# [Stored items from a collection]
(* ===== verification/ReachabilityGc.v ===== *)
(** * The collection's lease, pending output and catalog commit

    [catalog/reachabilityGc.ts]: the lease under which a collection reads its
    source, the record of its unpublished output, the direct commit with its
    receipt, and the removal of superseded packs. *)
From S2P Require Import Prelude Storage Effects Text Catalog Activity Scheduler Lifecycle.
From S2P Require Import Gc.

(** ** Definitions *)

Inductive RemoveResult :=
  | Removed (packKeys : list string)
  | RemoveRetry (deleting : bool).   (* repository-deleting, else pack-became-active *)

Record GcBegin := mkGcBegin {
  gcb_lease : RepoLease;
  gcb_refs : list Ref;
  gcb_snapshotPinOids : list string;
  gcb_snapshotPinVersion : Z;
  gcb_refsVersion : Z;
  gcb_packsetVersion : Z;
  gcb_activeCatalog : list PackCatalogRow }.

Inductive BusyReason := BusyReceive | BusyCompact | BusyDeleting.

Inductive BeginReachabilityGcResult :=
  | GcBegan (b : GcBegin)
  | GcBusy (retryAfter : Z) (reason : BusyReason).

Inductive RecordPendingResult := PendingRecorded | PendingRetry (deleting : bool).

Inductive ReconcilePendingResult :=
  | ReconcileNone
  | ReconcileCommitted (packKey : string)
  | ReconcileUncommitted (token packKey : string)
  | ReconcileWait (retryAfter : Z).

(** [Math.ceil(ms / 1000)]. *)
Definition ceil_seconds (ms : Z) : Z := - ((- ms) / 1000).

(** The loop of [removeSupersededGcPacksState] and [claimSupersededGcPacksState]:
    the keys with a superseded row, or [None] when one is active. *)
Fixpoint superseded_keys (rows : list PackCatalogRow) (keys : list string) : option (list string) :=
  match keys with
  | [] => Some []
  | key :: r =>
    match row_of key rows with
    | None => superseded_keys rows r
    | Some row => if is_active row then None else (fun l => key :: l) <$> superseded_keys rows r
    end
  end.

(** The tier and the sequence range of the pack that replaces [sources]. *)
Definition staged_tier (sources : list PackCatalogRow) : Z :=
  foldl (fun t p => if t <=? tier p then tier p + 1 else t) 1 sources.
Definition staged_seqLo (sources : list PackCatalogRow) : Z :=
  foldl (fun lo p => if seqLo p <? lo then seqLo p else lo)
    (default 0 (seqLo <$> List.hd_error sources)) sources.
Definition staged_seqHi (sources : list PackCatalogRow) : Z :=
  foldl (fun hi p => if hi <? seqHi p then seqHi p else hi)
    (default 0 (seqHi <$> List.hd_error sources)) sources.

# [WORK INSTRUCTION]
The span to give again runs from the line with "(** The tier" through the last line of the records above; reproduce it exactly and nothing more.

# [WRITTEN RESPONSE]
(** The tier and the sequence range of the pack that replaces [sources]. *)
Definition staged_tier (sources : list PackCatalogRow) : Z :=
  foldl (fun t p => if t <=? tier p then tier p + 1 else t) 1 sources.
Definition staged_seqLo (sources : list PackCatalogRow) : Z :=
  foldl (fun lo p => if seqLo p <? lo then seqLo p else lo)
    (default 0 (seqLo <$> List.hd_error sources)) sources.
Definition staged_seqHi (sources : list PackCatalogRow) : Z :=
  foldl (fun hi p => if hi <? seqHi p then seqHi p else hi)
    (default 0 (seqHi <$> List.hd_error sources)) sources.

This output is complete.